Former TSA chief: Pilot behavior difficult to predict
Former Transportation Security Administration (TSA) Administrator Kip Hawley said the Germanwings flight apparently brought down deliberately by its co-pilot should provide a “warning” to U.S. officials.
French authorities have accused 28-year-old Andreas Lubitz of locking the captain of Germanwings Flight 9525 out of the cockpit and intentionally crashing the plane, killing all 150 on board.
Hawley, who led the TSA under former President George W. Bush, said in a Time Magazine op-ed published Thursday that the incident could be replicated in the U.S. because pilot background checks cannot predict their future behavior.

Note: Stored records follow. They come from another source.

Lemma stream_loop_raises (stream_chunk_size overlap_wav_len : Z)
      (generator : list (Code * list Lat)) :
  forall last_tokens all_latents prev ov e,
    snd (loop stream_chunk_size overlap_wav_len generator last_tokens all_latents prev ov)
    = Raised e ->
    e = RuntimeError \/ e = IndexError.
Proof.
  induction generator as [| [x latent] g IH]; intros last_tokens all_latents prev ov e;
    cbn [stream_loop].
  - destruct (decode all_latents prev ov overlap_wav_len) as [[[c p'] ov'] | e'] eqn:E;
      cbn [snd]; [discriminate |].
    intros [= <-]. exact (decode_chunk_raises _ _ _ _ _ E).
  - destruct (_ && _)%bool.
    + destruct (decode (all_latents ++ [latent]) prev ov overlap_wav_len)
        as [[[c p'] ov'] | e'] eqn:E.
      * specialize (IH [] (all_latents ++ [latent]) (Some p') (Some ov') e).
        destruct (loop stream_chunk_size overlap_wav_len g [] (all_latents ++ [latent])
                       (Some p') (Some ov')) as [chunks st].
        cbn [snd] in *. exact IH.
      * cbn [snd]. intros [= <-]. exact (decode_chunk_raises _ _ _ _ _ E).
    + apply IH.
Qed.

(** A decode after the first one that adds fewer samples than the overlap. *)
Lemma decode_chunk_short
      (all_latents : list (list Lat)) (prev wp : list T) (overlap_wav_len : Z) :
  let n := Z.to_nat overlap_wav_len in
  let w := dec all_latents in
  (2 <= overlap_wav_len)%Z ->
  List.length prev = List.length wp ->
  n <= List.length wp ->
  List.length wp <= List.length w ->
  List.length w < List.length wp + n ->
  exists e,
    decode all_latents (Some prev) (Some (skipn (List.length wp - n) wp)) overlap_wav_len
    = Err e.
Proof.
  intros n w Hn Hprev Hwp Hle Hshort.
  destruct (decode all_latents (Some prev) (Some (skipn (List.length wp - n) wp))
                   overlap_wav_len) as [[[c p'] ov'] | e] eqn:E; [| now exists e].
  exfalso. apply decode_chunk_ok in E.
  apply (handle_chunks_some_inv T tmul tadd zero one linspace linspace_length) in E;
    [| rewrite length_skipn; fold n; lia].
  cbv zeta in E. destruct E as (_ & Hfit & _).
  rewrite py_slice_chunk_region in Hfit by (fold n; fold w; lia).
  fold n w in Hfit. rewrite region_length in Hfit.
  rewrite Nat.min_l in Hfit by lia.
  destruct Hfit as [H | [H _]]; lia.
Qed.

{mosads}”Obviously, we all want to trust our pilots; and, of course, in the vast majority of circumstances we can,” he wrote. “But we also know that is exactly those ‘trusted’ nodes in our security systems that make us most vulnerable when they don’t act the way we expect them to.”
Hawley said the Germanwings crash should spur U.S. officials to reevaluate domestic security practices that were put in place after the Sept. 11, 2001, terrorist attacks.
“The ‘safety’ mitigation measures here are robust and long-standing. Pilots are carefully vetted and assessed by civil aviation authorities, their airlines, and co-workers,” he wrote.
“In this case, that was not enough,” Hawley continued. “The ‘security’ measures didn’t do any better in stopping this incident, as the reinforced cockpit door, of the type adopted after 9/11, worked as an unintended hindrance.”
Officials in France, where the flight crashed, have not labeled the German Lubitz a terrorist. Reports Friday indicated that he had a doctor’s note excusing him from work on the day of the crash, but that he opted to destroy it and enter the cockpit instead.
Federal Aviation Administration (FAA) records show Lubitz was certified as a pilot by U.S. officials years before his fatal flight. The FAA certification lists Lubitz as a “private pilot (foreign based),” who was allowed to fly single-engine places and gliders in the U.S.
“It is not enough to scale-up background checks to combat insider threats,” Hawley wrote. “Pre-9/11 security clearances and law enforcement checks were heavily based on the idea of prior performance predicting future activity.
“Today’s terrorist or mass murderer knows full well that we still hold to that premise,” he continued. “We can pretty much assume that attacks today will be delivered by people who can and have passed background checks. We do not understand ahead of time what drives people to commit acts of mass violence or terrorism, therefore we cannot isolate the traits that reliably predict them.”